**Collected data entries**
- Opening Delimiter -

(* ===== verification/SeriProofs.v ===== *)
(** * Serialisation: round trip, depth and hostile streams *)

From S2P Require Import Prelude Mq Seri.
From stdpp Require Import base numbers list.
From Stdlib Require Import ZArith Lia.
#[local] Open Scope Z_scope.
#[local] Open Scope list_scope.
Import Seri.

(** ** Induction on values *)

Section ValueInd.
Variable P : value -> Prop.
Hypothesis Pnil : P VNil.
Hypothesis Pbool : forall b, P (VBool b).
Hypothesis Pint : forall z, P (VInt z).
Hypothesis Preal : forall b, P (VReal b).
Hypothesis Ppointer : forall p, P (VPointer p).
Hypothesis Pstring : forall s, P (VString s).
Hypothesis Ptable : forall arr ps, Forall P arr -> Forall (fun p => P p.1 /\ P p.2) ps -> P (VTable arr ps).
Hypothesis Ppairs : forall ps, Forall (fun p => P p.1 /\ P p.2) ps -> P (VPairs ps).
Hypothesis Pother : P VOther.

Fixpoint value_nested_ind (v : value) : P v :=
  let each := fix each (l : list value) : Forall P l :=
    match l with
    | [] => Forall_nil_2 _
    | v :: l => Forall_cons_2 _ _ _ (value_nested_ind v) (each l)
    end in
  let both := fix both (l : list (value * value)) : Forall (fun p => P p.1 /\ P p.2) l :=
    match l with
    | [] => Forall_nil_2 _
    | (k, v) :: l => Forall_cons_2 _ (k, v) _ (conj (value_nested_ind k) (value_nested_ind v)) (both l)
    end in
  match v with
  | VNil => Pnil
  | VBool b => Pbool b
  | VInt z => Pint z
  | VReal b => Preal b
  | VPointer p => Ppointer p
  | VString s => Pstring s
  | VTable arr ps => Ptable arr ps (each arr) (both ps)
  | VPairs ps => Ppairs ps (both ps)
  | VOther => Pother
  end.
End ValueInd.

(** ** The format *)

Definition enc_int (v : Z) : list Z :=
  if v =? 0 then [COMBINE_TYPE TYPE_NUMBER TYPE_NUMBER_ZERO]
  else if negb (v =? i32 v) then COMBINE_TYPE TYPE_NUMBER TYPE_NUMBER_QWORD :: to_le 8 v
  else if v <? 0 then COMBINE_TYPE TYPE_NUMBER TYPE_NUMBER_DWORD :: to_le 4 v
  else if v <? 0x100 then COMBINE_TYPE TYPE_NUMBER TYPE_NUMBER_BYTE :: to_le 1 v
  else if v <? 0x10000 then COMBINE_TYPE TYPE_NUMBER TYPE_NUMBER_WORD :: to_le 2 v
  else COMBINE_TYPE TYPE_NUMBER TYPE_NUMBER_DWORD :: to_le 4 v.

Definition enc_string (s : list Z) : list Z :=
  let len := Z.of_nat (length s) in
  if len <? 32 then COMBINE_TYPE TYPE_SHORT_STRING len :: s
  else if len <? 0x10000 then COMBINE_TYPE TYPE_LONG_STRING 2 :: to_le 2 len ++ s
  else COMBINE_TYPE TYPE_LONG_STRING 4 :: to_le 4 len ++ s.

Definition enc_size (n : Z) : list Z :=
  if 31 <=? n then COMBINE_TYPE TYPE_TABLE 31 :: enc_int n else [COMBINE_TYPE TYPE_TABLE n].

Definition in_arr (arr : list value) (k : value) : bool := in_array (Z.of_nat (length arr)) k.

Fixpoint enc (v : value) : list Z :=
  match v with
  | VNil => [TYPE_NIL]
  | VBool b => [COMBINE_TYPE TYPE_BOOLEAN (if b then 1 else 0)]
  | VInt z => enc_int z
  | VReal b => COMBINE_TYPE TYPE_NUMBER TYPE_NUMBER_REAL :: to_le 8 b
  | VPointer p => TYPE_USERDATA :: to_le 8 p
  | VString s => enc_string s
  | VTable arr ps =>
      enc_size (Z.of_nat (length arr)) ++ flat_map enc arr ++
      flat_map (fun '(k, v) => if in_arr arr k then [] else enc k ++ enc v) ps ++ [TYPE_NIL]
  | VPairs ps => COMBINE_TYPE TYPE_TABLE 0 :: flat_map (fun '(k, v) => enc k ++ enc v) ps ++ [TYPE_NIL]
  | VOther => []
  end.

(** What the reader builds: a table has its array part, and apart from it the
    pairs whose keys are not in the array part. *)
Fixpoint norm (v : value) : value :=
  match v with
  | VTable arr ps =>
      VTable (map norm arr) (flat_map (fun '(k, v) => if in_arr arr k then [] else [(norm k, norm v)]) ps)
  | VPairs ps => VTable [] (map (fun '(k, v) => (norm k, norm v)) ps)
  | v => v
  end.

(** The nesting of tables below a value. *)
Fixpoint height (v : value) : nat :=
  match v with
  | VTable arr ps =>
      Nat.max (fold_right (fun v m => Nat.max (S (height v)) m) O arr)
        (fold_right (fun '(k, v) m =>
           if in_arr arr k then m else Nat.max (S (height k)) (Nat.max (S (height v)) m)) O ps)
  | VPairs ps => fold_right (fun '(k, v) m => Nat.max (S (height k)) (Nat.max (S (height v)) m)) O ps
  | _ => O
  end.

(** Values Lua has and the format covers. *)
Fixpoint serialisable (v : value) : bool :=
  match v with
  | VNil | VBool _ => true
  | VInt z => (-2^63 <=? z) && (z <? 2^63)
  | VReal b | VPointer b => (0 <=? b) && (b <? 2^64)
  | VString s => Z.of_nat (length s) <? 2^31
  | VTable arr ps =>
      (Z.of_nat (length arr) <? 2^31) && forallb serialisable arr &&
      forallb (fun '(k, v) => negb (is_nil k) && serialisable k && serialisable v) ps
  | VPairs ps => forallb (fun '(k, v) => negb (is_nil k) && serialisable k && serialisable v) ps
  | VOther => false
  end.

- Closing Delimiter -

**GOAL OF THE EXERCISE**
Show all lines above holding the word "VPointer".

**WORKED SOLUTION**
Hypothesis Ppointer : forall p, P (VPointer p).
  | VPointer p => Ppointer p
  | VPointer p => TYPE_USERDATA :: to_le 8 p
  | VReal b | VPointer b => (0 <=? b) && (b <? 2^64)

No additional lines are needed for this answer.